A mum-of-two who was diagnosed with a terminal brain tumour is celebrating “a Christmas miracle” – after being told she is clear from cancer.
Kylie Weatherby, 34, was diagnosed with a glioblastoma (GBM) – the same highly aggressive type of tumour as EastEnders character Lola Pearce – in May 2021.
Surgeons were only able to remove the tumour after she gave birth to twins Luca and Malena in June 2021.
She then underwent six weeks of chemotherapy and radiotherapy.
Kylie, from Thetford, Norfolk, enjoyed more than a year of stable scans until last month when a MRI scan dealt her a shocking blow when it revealed regrowth of her tumour.
She went under the knife once again earlier this month (Dec 5) to remove the tumour.
It was as she was recovering at home last week that she finally received some good news.
What surgeons had feared was a regrowth of Kylie’s GBM has now been identified as a rare stage 2 pleomorphic xanthoastrocytoma (PXA).
The latest growth is not brain cancer and Kylie’s surgeons have told her they believe it to be fully removed.
Kylie said: “It’s wonderful news, I’m so relieved, and so happy.
“I’m feeling a lot better about everything, and stronger, even though my latest surgery has set me back a bit.
“Now I can focus on my babies and spending Christmas with them and the family I love.
“I feel very lucky to be able to enjoy a happy, healthy Christmas and plan to stay positive and keep appreciating my life each and every day.”

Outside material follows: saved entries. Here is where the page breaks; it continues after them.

(** ** The forward pass *)

Lemma forward_spec x xv m D Hn K B func w :
  holds (heap w) m D Hn B → shaped D Hn K B →
  heap w !! x = Some (Arr1 xv) → length xv = D → supported func →
  returns (forward x m func) w
    (λ r w', ext w w' ∧
       fresh w r.1.1 ∧ fresh w r.1.2 ∧ fresh w r.2 ∧
       heap w' !! r.1.1 = Some (Arr1 (fwd_z B xv)) ∧
       heap w' !! r.1.2 = Some (Arr1 (fwd_h func B xv)) ∧
       heap w' !! r.2 = Some (Arr1 (fwd_p func B xv))).
Proof.
  intros (g & lW & lC & lb1 & lb2 & Hm & HW & HC & Hb1 & Hb2 &
          LW & LC & Lb1 & Lb2) (SW & SWr & SC & SCr & Sb1 & Sb2) Hx Hlen Hf.
  unfold forward.
  step getitem_spec; [lk|done|]. intros ? ? [-> ->].
  step np_dot_spec; [lk|lk|done|]. intros t w1 (X1 & F1 & L1).
  step getitem_spec; [lk|done|]. intros ? ? [-> ->].
  step np_zip_spec; [lk|lk|by rewrite gemv_length; lia|].
  intros Z_ w2 (X2 & F2 & L2).
  step sigma_spec; [lk|done|]. intros Hc w3 (X3 & F3 & L3).
  step getitem_spec; [lk|done|]. intros ? ? [-> ->].
  step np_dot_spec; [lk|lk| |].
  { by rewrite length_map, length_zip_with, gemv_length; lia. }
  intros t' w4 (X4 & F4 & L4).
  step getitem_spec; [lk|done|]. intros ? ? [-> ->].
  step np_zip_spec; [lk|lk|by rewrite gemv_length; lia|].
  intros U w5 (X5 & F5 & L5).
  step softmax_function_spec; [lk|]. intros f w6 (X6 & F6 & L6).
  apply returns_ret. simpl.
  split; [xt|]. split; [fr|]. split; [fr|]. split; [fr|].
  split; [lk|]. split; [lk|]. exact L6.
Qed.

End passes.

Section steps.
Context {F : Type} {fl : Float F} {kn : Kernels F}.
Implicit Types w : world F.
Implicit Types B : bundle F.

(** ** The backward pass *)

Lemma arr_getitem_spec a (v : list F) i k r w :
  heap w !! a = Some (Arr1 v) → py_index (length v) i = Some k →
  v !! k = Some r →
  returns (arr_getitem a i) w (λ r' w', r' = r ∧ w' = w).
Proof.
  intros Ha Hi Hk. unfold arr_getitem. rd.
  eapply returns_lift; [|done]. unfold seq_getitem. by rewrite Hi, Hk.
Qed.

Lemma arr_setitem_spec a (v : list F) i k r w :
  heap w !! a = Some (Arr1 v) → py_index (length v) i = Some k →
  returns (arr_setitem a i r) w
    (λ _ w', keeps (λ l', l' ≠ a) w w' ∧ same_io w w' ∧
             heap w' !! a = Some (Arr1 (<[k := r]> v))).
Proof.
  intros Ha Hi. unfold arr_setitem. rd. rewrite Hi. by eapply store_spec.
Qed.

Lemma py_index_nat n (k : nat) :
  (k < n)%nat → py_index n (Z.of_nat k) = Some k.
Proof.
  intros Hk. unfold py_index. rewrite decide_True by lia. by rewrite Nat2Z.id.
Qed.

(** [dU = -1.0*f; dU[y] = dU[y] + 1.0] forms one_hot(y) - f *)
Lemma dU_grad_b2 (pv : list F) y a :
  pv !! y = Some a →
  <[y := fadd (fmul (lit (-1)) a) (lit 1)]> (map (fmul (lit (-1))) pv)
  = grad_b2 y pv.
Proof.
  intros Hy. pose proof (lookup_lt_Some _ _ _ Hy) as Hlt.
  apply list_eq. intros i. unfold grad_b2. rewrite list_lookup_imap.
  destruct (decide (i = y)) as [->|Hne].
  - rewrite list_lookup_insert_eq by (by rewrite length_map).
    by rewrite Hy.
  - rewrite list_lookup_insert_ne by done. by rewrite list_lookup_fmap.
Qed.


Lemma length_grad_b2 y (pv : list F) : length (grad_b2 y pv) = length pv.
Proof. unfold grad_b2. by rewrite length_imap. Qed.

Lemma backprop_spec x xv y k f pv Z_ zv Hl hv m g lC Hn Cm mg gg func w :
  heap w !! x = Some (Arr1 xv) → heap w !! f = Some (Arr1 pv) →
  heap w !! Z_ = Some (Arr1 zv) → heap w !! Hl = Some (Arr1 hv) →
  heap w !! m = Some (Dict g) → g !! "C" = Some lC →
  heap w !! lC = Some (Arr2 Hn Cm) →
  heap w !! mg = Some (Dict gg) →
  length Cm = length pv → length zv = Hn →
  py_index (length pv) y = Some k → (k < length pv)%nat →
  supported func →
  returns (backprop x y f Z_ Hl m mg func) w
    (λ r w', r = mg ∧ keeps (λ l, l ≠ mg) w w' ∧ same_io w w' ∧
       ∃ lW lC' lb1 lb2,
         fresh w lW ∧ fresh w lC' ∧ fresh w lb1 ∧ fresh w lb2 ∧
         heap w' !! mg =
           Some (Dict (<["b2" := lb2]> (<["b1" := lb1]>
                        (<["C" := lC']> (<["W" := lW]> gg))))) ∧
         heap w' !! lW =
           Some (Arr2 (length xv) (grad_W func Hn Cm k pv zv xv)) ∧
         heap w' !! lC' = Some (Arr2 (length hv) (grad_C k pv hv)) ∧
         heap w' !! lb1 = Some (Arr1 (grad_b1 func Hn Cm k pv zv)) ∧
         heap w' !! lb2 = Some (Arr1 (grad_b2 k pv))).
Proof.
  intros Hx Hf HZ HH Hm HC LC Hmg SC Sz Hy Hk Hfunc.
  destruct (lookup_lt_is_Some_2 pv k Hk) as [a Ha].
  unfold backprop.
  step np_map_spec; [lk|]. intros dU w1 (X1 & F1 & L1).
  step arr_getitem_spec; [lk|by rewrite length_map| |].
  { rewrite list_lookup_fmap, Ha. done. }
  intros ? ? [-> ->].
  step arr_setitem_spec; [lk|by rewrite length_map|].
  intros _ w2 (K2 & I2 & L2).
  pose proof (ext_write_fresh _ _ _ _ X1 F1 K2 I2) as X2.
  rewrite (dU_grad_b2 _ _ _ Ha) in L2. clear X1 K2 I2 L1.
  step np_transpose_spec1; [lk|]. intros ? ? [-> ->].
  step np_outer_spec; [lk|lk|]. intros dC w3 (X3 & F3 & L3).
  step getitem_spec; [lk|done|]. intros ? ? [-> ->].
  step np_transpose_spec2; [lk|]. intros Ct w4 (X4 & F4 & L4).
  step np_dot_t_spec; [lk|lk| |].
  { rewrite length_grad_b2. lia. }
  intros delta w5 (X5 & F5 & L5).
  step d_sigma_spec; [lk|done|]. intros dZZ w6 (X6 & F6 & L6).
  step np_zip_spec; [lk|lk| |].
  { rewrite gemv_t_length, length_map. lia. }
  intros db1 w7 (X7 & F7 & L7).
  step np_transpose_spec1; [lk|]. intros ? ? [-> ->].
  step np_outer_spec; [lk|lk|]. intros dW w8 (X8 & F8 & L8).
  change (zip_with fmul (gemv_t Hn Cm (grad_b2 k pv))
            (map (activate_derivative func) zv))
    with (grad_b1 func Hn Cm k pv zv) in *.
  assert (X : ext w w8) by xt.
  assert (LdU : heap w8 !! dU = Some (Arr1 (grad_b2 k pv))) by lk.
  assert (LdC : heap w8 !! dC = Some (Arr2 (length hv) (grad_C k pv hv))) by lk.
  assert (Ldb1 : heap w8 !! db1 = Some (Arr1 (grad_b1 func Hn Cm k pv zv))) by lk.
  assert (Lmg : heap w8 !! mg = Some (Dict gg)) by lk.
  assert (FdU : fresh w dU) by done.
  assert (FdC : fresh w dC) by fr.
  assert (Fdb1 : fresh w db1) by fr.
  assert (FdW : fresh w dW) by fr.
  clear X2 X3 X4 X5 X6 X7 X8 F1 F3 F4 F5 F6 F7 F8 L2 L3 L4 L5 L6 L7.
  step setitem_spec; [done|]. intros _ w9 (K9 & I9 & L9).
  step setitem_spec; [done|]. intros _ w10 (K10 & I10 & L10).
  step setitem_spec; [done|]. intros _ w11 (K11 & I11 & L11).
  step setitem_spec; [done|]. intros _ w12 (K12 & I12 & L12).
  apply returns_ret. split; [done|].
  assert (Hcell : ∀ l o, heap w8 !! l = Some o → (∀ d, o ≠ Dict d) →
                         heap w12 !! l = Some o).
  { intros l o Hlo Hne.
    eapply (keeps_other mg); [exact K12|exact L11| |apply not_eq_sym, Hne].
    eapply (keeps_other mg); [exact K11|exact L10| |apply not_eq_sym, Hne].
    eapply (keeps_other mg); [exact K10|exact L9| |apply not_eq_sym, Hne].
    eapply (keeps_other mg); [exact K9|exact Lmg| |apply not_eq_sym, Hne].
    done. }
  split; [|split].
  - intros l o Hne Hlo. apply K12, K11, K10, K9; try done. by apply X.
  - destruct X as [_ IX].
    repeat (eapply same_io_trans; [eassumption|]). done.
  - exists dW, dC, db1, dU. repeat split; try done.
    all: by apply Hcell.
Qed.

(** ** One sample-step of the training loop *)

Lemma update_spec_vec m g mg gg k a u gl v LR w :
  heap w !! m = Some (Dict g) → g !! k = Some a →
  heap w !! a = Some (Arr1 u) →
  heap w !! mg = Some (Dict gg) → gg !! k = Some gl →
  heap w !! gl = Some (Arr1 v) → length u = length v →
  returns (update m mg LR k) w
    (λ _ w', ∃ s, fresh w s ∧
       heap w' !! m = Some (Dict (<[k := s]> g)) ∧
       heap w' !! s = Some (Arr1 (axpy_v LR u v)) ∧
       keeps (λ l, l ≠ m) w w' ∧ same_io w w').
Proof.
  intros Hm Hk Ha Hmg Hgk Hgl E. unfold update.
  step getitem_spec; [lk|done|]. intros ? ? [-> ->].
  step getitem_spec; [lk|done|]. intros ? ? [-> ->].
  step np_map_spec; [lk|]. intros t w1 (X1 & F1 & L1).
  step np_zip_spec; [lk|lk|by rewrite length_map|].
  intros s w2 (X2 & F2 & L2).
  eapply returns_mono; [eapply setitem_spec; lk|].
  intros _ w3 (K3 & I3 & L3). exists s.
  assert (X : ext w w2) by xt.
  split; [fr|]. split; [done|]. split; [|split].
  - eapply (keeps_other m); [exact K3|lk|exact L2|done].
  - intros l o Hne Hl. apply K3; [done|]. by apply X.
  - eapply same_io_trans; [apply X|done].
Qed.

Lemma update_spec_mat m g mg gg k a c U gl G LR w :
  heap w !! m = Some (Dict g) → g !! k = Some a →
  heap w !! a = Some (Arr2 c U) →
  heap w !! mg = Some (Dict gg) → gg !! k = Some gl →
  heap w !! gl = Some (Arr2 c G) → length U = length G →
  returns (update m mg LR k) w
    (λ _ w', ∃ s, fresh w s ∧
       heap w' !! m = Some (Dict (<[k := s]> g)) ∧
       heap w' !! s = Some (Arr2 c (axpy_m LR U G)) ∧
       keeps (λ l, l ≠ m) w w' ∧ same_io w w').
Proof.
  intros Hm Hk Ha Hmg Hgk Hgl E. unfold update.
  step getitem_spec; [lk|done|]. intros ? ? [-> ->].
  step getitem_spec; [lk|done|]. intros ? ? [-> ->].
  step np_map_spec2; [lk|]. intros t w1 (X1 & F1 & L1).
  step np_zip_spec2; [lk|lk|by rewrite length_map|].
  intros s w2 (X2 & F2 & L2).
  eapply returns_mono; [eapply setitem_spec; lk|].
  intros _ w3 (K3 & I3 & L3). exists s.
  assert (X : ext w w2) by xt.
  split; [fr|]. split; [done|]. split; [|split].
  - eapply (keeps_other m); [exact K3|lk|exact L2|done].
  - intros l o Hne Hl. apply K3; [done|]. by apply X.
  - eapply same_io_trans; [apply X|done].
Qed.

Lemma randint_spec a b w :
  (a ≤ b)%Z →
  returns (randint a b) w
    (λ r w', r = (a + rand w (draws w) `mod` (b - a + 1))%Z ∧
       heap w' = heap w ∧ rand w' = rand w ∧ draws w' = S (draws w) ∧
       gauss w' = gauss w ∧ gdraws w' = gdraws w ∧ out w' = out w).
Proof.
  intros Hab. unfold randint, returns. rewrite decide_False by lia.
  eexists _, _. split; [done|]. by repeat split.
Qed.

Lemma seq_getitem_nat {A} (l : list A) (k : nat) a :
  l !! k = Some a → seq_getitem l (Z.of_nat k) = Ok a.
Proof.
  intros Hk. unfold seq_getitem.
  rewrite py_index_nat by (by eapply lookup_lt_Some). by rewrite Hk.
Qed.

Lemma argmax_ok (v : list F) : v ≠ [] → ∃ r, argmax v = Ok r.
Proof. destruct v; [done|]. intros _. by eexists. Qed.

(** *** Shapes *)

Lemma length_vadd (u v : list F) :
  length (vadd u v) = Nat.min (length u) (length v).
Proof. unfold vadd. by rewrite length_zip_with. Qed.

Lemma length_fwd_z D Hn K B x :
  shaped D Hn K B → length (fwd_z B x) = Hn.
Proof.
  intros (SW & _ & _ & _ & Sb1 & _). unfold fwd_z.
  rewrite length_vadd, gemv_length. lia.
Qed.

Lemma length_fwd_h D Hn K B kind x :
  shaped D Hn K B → length (fwd_h kind B x) = Hn.
Proof. intros Sh. unfold fwd_h. rewrite length_map. by eapply length_fwd_z. Qed.

Lemma length_softmax (u : list F) : length (softmax u) = length u.
Proof. unfold softmax. by rewrite length_map. Qed.

Lemma length_fwd_p D Hn K B kind x :
  shaped D Hn K B → length (fwd_p kind B x) = K.
Proof.
  intros (_ & _ & SC & _ & _ & Sb2). unfold fwd_p.
  rewrite length_softmax, length_vadd, gemv_length. lia.
Qed.

Lemma length_grad_b1 kind Hn (C : list (list F)) y pv z :
  length z = Hn → length (grad_b1 kind Hn C y pv z) = Hn.
Proof.
  intros E. unfold grad_b1, vmul.
  rewrite length_zip_with, gemv_t_length, length_map. lia.
Qed.

Lemma length_outer (u v : list F) : length (outer u v) = length u.
Proof. unfold outer. by rewrite length_map. Qed.

Lemma Forall_outer (u v : list F) :
  Forall (λ r, length r = length v) (outer u v).
Proof.
  unfold outer. apply Forall_forall. intros r Hr.
  apply list_elem_of_fmap in Hr as (a & -> & _). by rewrite length_map.
Qed.

Lemma length_axpy_v LR (u g : list F) :
  length u = length g → length (axpy_v LR u g) = length u.
Proof. intros E. unfold axpy_v. rewrite length_zip_with, length_map. lia. Qed.

Lemma length_axpy_m LR (U G : list (list F)) :
  length U = length G → length (axpy_m LR U G) = length U.
Proof. intros E. unfold axpy_m. rewrite length_zip_with, length_map. lia. Qed.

She added: “Apparently, 80-90% of people with this type of tumour go on to live a long life, which is a bit of a turnaround from being told it was a recurrence of my GBM.
“PXA and GBM look the same on scans and it’s unusual for people to be diagnosed with two different types of tumours, which is why I was told what I was and why samples taken during my last op have been sent for further testing.”
Kylie’s mum, Barbara Hollands, said: “I was ecstatic to hear it definitely wasn’t the GBM again.
“I cried when we left the room because we know her GBM can come back at any time. It really was a great Christmas present – you could call it a Christmas miracle.”
Charlie Allsebrook, community development manager for Brain Tumour Research, said: “Kylie’s been through so much already.
“To be told her GBM had regrown would have been devastating so to finally have some good news is fantastic, especially this time of year.
“We hope that she’s able to enjoy some quality time with her family this Christmas, and thank her and her mum for their continued support of the work we do.
“Brain tumours kill more children and adults under the age of 40 than any other cancer, yet, historically, just 1% of the national spend on cancer research has been allocated to this devastating disease.
“This has got to change but it’s only by working together that we will be able to improve treatment options for patients and, ultimately, find a cure.”
Brain Tumour Research funds sustainable research at dedicated centres in the UK.
It also campaigns for the Government and the larger cancer charities to invest more in research into brain tumours in order to speed up new treatments for patients and, ultimately, to find a cure.